- _Goal of the exercise_:
Count how many lines hold "sequence" in the records, and respond with that number by itself.

- _Input_:

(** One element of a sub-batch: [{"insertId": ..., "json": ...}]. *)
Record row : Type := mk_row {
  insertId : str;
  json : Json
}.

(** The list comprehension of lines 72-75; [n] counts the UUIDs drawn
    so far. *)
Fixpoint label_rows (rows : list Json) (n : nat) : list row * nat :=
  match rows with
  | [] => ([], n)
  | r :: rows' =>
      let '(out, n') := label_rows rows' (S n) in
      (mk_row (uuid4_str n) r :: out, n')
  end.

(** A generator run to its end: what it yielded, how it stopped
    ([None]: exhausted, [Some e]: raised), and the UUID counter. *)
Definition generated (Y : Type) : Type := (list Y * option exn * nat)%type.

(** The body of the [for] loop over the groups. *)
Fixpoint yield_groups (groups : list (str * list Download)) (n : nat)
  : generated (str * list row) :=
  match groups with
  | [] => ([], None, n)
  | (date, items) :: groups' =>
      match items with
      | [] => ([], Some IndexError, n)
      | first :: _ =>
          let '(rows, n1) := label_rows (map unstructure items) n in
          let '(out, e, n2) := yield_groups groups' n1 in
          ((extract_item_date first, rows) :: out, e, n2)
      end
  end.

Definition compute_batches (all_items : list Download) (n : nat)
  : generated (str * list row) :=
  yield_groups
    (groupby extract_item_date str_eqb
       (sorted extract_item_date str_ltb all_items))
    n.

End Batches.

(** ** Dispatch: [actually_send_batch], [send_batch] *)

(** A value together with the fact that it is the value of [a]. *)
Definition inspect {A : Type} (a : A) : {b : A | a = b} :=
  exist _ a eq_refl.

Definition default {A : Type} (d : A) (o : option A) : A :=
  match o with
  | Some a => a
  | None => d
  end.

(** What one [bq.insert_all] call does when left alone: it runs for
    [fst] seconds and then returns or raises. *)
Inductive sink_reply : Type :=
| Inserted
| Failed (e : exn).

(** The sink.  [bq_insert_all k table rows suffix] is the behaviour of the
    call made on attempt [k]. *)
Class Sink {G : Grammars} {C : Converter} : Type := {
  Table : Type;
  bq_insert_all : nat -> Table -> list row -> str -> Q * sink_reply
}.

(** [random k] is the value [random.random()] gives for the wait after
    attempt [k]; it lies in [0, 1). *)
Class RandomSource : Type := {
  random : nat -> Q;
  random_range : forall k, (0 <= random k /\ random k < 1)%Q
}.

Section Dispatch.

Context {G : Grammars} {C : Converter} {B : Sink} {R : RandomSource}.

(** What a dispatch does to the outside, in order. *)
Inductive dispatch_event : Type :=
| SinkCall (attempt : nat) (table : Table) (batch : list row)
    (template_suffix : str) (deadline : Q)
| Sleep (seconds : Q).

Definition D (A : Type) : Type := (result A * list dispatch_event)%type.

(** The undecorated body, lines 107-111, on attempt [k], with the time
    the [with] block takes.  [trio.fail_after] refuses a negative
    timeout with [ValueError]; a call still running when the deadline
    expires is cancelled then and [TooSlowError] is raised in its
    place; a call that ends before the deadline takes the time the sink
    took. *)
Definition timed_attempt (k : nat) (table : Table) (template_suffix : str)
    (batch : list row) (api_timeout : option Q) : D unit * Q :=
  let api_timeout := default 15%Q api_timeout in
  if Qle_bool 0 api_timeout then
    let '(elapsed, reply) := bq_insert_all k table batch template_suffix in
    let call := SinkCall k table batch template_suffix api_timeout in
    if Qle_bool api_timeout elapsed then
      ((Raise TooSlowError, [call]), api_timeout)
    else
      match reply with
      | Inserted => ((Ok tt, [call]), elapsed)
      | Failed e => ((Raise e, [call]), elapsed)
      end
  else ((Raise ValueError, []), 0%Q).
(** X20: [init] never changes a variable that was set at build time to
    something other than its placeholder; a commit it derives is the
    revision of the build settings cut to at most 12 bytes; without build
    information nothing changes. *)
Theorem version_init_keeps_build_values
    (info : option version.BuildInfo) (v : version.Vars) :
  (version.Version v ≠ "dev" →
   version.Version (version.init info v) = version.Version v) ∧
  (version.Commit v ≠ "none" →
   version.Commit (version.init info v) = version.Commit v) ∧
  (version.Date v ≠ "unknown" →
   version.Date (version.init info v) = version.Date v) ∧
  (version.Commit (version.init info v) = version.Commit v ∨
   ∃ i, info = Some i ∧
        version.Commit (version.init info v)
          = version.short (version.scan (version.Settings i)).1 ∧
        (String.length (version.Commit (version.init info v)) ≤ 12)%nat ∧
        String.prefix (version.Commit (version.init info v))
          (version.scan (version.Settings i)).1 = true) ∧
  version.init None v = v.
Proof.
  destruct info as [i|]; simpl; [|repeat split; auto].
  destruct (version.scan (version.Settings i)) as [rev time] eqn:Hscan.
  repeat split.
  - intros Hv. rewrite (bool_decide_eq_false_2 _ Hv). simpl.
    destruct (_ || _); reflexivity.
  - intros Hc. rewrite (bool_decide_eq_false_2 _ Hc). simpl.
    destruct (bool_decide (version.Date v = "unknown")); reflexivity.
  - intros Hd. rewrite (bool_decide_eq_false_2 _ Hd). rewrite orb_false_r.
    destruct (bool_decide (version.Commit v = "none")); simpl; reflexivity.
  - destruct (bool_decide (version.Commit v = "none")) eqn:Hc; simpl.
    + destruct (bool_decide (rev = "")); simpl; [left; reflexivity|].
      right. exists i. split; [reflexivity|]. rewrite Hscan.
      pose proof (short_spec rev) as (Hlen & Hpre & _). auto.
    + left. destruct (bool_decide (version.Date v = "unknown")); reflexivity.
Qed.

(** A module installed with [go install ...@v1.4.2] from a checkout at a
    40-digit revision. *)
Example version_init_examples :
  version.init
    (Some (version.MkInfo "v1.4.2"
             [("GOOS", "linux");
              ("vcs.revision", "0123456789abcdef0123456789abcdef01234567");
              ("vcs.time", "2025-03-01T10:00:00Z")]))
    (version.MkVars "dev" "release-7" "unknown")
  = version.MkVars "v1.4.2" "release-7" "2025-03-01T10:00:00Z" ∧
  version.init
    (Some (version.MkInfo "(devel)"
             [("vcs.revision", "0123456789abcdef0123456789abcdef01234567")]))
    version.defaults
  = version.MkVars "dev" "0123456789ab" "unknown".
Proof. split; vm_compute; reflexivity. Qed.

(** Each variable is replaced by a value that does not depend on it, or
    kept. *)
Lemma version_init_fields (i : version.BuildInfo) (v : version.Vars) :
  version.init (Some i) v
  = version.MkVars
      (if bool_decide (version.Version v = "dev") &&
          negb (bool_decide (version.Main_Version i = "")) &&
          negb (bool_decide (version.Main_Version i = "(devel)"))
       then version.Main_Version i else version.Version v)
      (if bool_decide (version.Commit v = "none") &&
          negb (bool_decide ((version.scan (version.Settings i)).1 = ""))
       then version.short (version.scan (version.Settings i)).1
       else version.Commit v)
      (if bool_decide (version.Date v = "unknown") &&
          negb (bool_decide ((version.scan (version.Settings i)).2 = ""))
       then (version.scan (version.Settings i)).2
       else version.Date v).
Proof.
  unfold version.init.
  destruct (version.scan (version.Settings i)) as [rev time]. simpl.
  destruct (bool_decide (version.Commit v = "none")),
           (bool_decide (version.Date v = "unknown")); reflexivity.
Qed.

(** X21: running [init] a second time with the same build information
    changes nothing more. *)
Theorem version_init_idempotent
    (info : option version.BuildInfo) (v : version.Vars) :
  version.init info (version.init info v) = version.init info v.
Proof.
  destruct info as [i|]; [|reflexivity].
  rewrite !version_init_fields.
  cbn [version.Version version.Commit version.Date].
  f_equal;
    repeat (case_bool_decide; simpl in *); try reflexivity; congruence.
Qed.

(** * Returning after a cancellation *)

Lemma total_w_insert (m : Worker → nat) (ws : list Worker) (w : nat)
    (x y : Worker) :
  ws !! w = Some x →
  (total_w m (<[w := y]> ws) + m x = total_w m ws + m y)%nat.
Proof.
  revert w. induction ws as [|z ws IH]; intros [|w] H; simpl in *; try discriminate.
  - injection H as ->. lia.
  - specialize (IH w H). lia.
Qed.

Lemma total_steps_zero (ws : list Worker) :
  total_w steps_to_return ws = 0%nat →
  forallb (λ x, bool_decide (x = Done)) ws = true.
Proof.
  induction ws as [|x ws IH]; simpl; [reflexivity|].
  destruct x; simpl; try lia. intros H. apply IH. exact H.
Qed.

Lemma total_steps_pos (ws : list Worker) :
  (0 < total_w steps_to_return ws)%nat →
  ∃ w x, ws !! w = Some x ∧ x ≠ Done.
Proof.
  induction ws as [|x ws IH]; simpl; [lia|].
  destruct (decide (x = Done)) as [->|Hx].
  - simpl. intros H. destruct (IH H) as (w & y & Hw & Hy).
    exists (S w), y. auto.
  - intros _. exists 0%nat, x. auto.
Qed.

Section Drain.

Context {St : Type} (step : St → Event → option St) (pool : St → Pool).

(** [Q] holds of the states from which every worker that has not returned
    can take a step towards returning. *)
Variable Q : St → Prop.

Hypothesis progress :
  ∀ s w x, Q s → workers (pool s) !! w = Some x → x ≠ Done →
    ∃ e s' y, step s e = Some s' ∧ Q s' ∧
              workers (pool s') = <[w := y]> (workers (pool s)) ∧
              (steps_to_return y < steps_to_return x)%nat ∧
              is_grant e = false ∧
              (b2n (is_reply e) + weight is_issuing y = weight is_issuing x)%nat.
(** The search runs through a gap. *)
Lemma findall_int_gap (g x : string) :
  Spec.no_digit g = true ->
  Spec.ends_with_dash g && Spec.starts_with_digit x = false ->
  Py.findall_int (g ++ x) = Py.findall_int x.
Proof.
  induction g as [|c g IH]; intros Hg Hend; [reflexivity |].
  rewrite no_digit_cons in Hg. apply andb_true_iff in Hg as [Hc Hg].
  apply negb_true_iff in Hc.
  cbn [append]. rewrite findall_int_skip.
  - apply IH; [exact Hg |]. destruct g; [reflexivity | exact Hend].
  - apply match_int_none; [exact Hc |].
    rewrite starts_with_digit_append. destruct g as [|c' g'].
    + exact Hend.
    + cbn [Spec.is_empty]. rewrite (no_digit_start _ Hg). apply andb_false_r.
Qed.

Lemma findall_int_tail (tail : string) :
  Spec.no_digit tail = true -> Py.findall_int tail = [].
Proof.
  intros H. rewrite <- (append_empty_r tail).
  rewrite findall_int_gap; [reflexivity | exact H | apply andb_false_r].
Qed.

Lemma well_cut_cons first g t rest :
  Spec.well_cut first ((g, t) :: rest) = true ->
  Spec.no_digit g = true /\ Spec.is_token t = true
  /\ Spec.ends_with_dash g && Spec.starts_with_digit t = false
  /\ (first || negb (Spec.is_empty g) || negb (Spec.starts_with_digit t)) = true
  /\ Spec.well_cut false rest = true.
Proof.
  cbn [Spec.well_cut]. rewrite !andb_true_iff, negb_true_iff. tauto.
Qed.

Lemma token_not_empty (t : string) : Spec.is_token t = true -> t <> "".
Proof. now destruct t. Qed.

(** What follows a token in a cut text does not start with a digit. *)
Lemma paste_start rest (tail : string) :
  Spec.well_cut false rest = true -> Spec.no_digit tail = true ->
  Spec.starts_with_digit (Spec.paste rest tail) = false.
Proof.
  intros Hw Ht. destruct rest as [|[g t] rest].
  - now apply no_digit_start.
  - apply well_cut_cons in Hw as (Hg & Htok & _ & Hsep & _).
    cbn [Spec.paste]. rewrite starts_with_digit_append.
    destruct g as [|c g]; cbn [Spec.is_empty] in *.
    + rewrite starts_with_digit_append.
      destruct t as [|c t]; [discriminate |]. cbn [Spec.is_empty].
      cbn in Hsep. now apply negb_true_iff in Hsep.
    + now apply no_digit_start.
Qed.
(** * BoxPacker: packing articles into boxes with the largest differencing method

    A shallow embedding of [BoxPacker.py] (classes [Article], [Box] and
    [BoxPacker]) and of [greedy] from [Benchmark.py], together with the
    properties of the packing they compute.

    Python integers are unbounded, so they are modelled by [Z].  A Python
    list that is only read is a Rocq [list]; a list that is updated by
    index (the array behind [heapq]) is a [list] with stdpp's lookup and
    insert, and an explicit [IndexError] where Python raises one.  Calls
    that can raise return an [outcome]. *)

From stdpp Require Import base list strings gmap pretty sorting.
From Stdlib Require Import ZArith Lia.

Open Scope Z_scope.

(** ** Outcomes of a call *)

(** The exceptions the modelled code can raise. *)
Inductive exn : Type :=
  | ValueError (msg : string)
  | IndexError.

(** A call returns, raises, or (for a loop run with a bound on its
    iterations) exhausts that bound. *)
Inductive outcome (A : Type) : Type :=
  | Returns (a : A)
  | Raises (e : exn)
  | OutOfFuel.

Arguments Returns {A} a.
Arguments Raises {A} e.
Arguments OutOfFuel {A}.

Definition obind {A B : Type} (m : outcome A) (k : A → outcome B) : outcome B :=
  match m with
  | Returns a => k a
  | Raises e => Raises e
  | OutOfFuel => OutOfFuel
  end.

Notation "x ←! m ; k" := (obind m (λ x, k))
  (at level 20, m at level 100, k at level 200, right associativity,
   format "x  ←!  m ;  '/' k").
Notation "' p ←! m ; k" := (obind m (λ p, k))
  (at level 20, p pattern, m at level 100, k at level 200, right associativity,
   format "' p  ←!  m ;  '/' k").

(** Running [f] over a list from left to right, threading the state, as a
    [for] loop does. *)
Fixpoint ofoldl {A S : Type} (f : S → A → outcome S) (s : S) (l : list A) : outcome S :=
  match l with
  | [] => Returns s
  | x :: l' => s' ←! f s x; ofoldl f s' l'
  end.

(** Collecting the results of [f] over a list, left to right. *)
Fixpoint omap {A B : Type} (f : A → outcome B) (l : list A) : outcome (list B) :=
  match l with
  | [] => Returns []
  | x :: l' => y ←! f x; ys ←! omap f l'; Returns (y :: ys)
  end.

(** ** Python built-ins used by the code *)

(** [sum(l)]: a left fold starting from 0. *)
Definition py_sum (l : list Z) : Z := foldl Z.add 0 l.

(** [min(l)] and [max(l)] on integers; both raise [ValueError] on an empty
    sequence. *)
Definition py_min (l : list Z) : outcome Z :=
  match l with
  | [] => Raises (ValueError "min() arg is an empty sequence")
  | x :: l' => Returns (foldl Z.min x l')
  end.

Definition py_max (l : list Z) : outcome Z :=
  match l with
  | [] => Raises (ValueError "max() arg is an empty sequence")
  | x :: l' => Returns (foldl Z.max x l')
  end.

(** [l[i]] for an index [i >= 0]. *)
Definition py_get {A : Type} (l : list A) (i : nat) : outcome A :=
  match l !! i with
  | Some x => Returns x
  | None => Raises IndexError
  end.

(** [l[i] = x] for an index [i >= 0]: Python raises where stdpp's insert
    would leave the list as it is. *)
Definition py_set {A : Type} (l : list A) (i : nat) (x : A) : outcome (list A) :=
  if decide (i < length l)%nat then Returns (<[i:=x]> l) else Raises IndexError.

- _Answer to this task_:
3